> How to complete this task:
Reproduce exactly, and only, the lines below from the one containing "JStr (s : string)" through the one containing "(** Own property".

◇ ◇ ◇ ◇

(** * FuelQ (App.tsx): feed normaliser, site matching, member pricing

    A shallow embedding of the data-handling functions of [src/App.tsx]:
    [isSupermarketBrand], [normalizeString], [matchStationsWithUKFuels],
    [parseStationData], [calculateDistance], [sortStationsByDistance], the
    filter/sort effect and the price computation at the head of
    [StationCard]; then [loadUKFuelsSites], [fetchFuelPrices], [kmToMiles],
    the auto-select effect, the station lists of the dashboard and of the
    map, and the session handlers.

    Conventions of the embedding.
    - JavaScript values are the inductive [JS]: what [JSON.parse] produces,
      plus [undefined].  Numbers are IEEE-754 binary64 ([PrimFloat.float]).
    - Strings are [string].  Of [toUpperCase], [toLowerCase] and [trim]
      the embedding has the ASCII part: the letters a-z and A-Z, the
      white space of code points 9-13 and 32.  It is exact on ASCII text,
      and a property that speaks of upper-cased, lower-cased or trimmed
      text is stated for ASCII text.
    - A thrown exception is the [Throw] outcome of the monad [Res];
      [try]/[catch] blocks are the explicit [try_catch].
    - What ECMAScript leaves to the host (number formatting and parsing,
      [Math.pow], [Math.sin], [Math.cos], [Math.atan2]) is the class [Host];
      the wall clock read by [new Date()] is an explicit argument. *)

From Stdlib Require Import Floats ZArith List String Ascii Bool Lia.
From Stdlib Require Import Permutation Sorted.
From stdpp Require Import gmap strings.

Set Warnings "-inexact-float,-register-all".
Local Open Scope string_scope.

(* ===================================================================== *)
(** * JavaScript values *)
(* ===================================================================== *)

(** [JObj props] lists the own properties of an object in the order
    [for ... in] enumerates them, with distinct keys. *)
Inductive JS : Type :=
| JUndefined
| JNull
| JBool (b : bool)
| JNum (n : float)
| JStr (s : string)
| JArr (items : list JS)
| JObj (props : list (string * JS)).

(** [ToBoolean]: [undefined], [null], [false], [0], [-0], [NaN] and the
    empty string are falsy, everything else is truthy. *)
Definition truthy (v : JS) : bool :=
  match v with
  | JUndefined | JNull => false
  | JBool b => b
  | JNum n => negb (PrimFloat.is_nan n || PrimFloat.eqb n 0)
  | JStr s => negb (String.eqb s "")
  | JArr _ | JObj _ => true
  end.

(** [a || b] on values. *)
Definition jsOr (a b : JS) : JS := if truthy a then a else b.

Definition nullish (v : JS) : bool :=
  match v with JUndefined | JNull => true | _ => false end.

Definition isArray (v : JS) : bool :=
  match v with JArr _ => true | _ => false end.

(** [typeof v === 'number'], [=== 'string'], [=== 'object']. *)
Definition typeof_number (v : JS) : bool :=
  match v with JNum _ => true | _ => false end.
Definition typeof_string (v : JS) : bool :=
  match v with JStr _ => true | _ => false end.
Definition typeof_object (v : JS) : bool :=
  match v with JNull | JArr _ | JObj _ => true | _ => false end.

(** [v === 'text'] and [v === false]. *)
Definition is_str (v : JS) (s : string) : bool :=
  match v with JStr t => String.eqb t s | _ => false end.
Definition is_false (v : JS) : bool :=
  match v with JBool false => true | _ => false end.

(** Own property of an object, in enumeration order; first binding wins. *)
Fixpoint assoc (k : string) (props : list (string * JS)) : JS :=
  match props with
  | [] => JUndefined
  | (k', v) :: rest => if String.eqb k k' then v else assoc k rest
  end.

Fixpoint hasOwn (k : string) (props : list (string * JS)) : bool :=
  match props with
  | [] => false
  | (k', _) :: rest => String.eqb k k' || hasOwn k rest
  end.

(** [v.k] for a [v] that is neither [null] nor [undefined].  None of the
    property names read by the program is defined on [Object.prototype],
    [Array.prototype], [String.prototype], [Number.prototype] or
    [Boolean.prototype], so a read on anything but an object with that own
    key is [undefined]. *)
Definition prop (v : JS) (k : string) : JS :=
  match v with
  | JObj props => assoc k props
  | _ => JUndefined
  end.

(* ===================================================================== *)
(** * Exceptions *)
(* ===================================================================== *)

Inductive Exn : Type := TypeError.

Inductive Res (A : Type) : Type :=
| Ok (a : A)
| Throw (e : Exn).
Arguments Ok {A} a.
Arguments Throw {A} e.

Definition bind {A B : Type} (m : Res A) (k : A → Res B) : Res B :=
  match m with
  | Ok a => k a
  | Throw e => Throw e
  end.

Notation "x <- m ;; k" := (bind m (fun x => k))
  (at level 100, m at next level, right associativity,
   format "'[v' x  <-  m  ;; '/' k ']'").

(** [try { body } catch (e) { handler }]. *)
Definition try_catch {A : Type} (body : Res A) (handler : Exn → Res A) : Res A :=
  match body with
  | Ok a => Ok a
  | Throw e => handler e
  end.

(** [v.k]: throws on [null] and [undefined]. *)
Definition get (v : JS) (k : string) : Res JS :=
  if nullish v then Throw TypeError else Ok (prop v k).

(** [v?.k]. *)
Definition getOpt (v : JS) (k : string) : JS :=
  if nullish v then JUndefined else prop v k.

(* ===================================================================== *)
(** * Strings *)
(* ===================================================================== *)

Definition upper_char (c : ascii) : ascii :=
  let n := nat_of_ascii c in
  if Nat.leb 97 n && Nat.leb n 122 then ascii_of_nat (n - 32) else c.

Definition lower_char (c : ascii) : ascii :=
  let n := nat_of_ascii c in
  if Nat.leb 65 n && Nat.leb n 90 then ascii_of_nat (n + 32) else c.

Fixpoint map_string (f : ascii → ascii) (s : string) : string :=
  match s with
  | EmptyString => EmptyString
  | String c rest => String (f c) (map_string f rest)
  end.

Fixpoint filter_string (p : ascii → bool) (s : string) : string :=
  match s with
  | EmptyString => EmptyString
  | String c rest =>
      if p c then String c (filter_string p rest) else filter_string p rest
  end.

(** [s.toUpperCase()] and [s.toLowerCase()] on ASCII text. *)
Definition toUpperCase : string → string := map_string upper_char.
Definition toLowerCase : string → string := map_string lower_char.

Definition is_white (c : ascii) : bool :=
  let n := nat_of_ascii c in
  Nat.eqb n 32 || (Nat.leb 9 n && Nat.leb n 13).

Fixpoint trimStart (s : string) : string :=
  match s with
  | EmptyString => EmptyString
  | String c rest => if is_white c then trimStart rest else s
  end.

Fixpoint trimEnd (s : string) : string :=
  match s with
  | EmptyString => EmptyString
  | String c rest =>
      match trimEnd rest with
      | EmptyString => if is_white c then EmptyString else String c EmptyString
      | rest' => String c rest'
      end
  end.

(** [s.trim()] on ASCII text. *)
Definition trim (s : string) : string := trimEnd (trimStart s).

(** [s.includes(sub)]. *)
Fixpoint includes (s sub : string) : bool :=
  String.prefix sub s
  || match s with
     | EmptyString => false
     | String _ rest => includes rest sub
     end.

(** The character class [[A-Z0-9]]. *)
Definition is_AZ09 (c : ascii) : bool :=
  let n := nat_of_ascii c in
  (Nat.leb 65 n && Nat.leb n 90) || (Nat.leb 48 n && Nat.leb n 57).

◇ ◇ ◇ ◇

> Worked solution:
| JStr (s : string)
| JArr (items : list JS)
| JObj (props : list (string * JS)).

(** [ToBoolean]: [undefined], [null], [false], [0], [-0], [NaN] and the
    empty string are falsy, everything else is truthy. *)
Definition truthy (v : JS) : bool :=
  match v with
  | JUndefined | JNull => false
  | JBool b => b
  | JNum n => negb (PrimFloat.is_nan n || PrimFloat.eqb n 0)
  | JStr s => negb (String.eqb s "")
  | JArr _ | JObj _ => true
  end.

(** [a || b] on values. *)
Definition jsOr (a b : JS) : JS := if truthy a then a else b.

Definition nullish (v : JS) : bool :=
  match v with JUndefined | JNull => true | _ => false end.

Definition isArray (v : JS) : bool :=
  match v with JArr _ => true | _ => false end.

(** [typeof v === 'number'], [=== 'string'], [=== 'object']. *)
Definition typeof_number (v : JS) : bool :=
  match v with JNum _ => true | _ => false end.
Definition typeof_string (v : JS) : bool :=
  match v with JStr _ => true | _ => false end.
Definition typeof_object (v : JS) : bool :=
  match v with JNull | JArr _ | JObj _ => true | _ => false end.

(** [v === 'text'] and [v === false]. *)
Definition is_str (v : JS) (s : string) : bool :=
  match v with JStr t => String.eqb t s | _ => false end.
Definition is_false (v : JS) : bool :=
  match v with JBool false => true | _ => false end.

(** Own property of an object, in enumeration order; first binding wins. *)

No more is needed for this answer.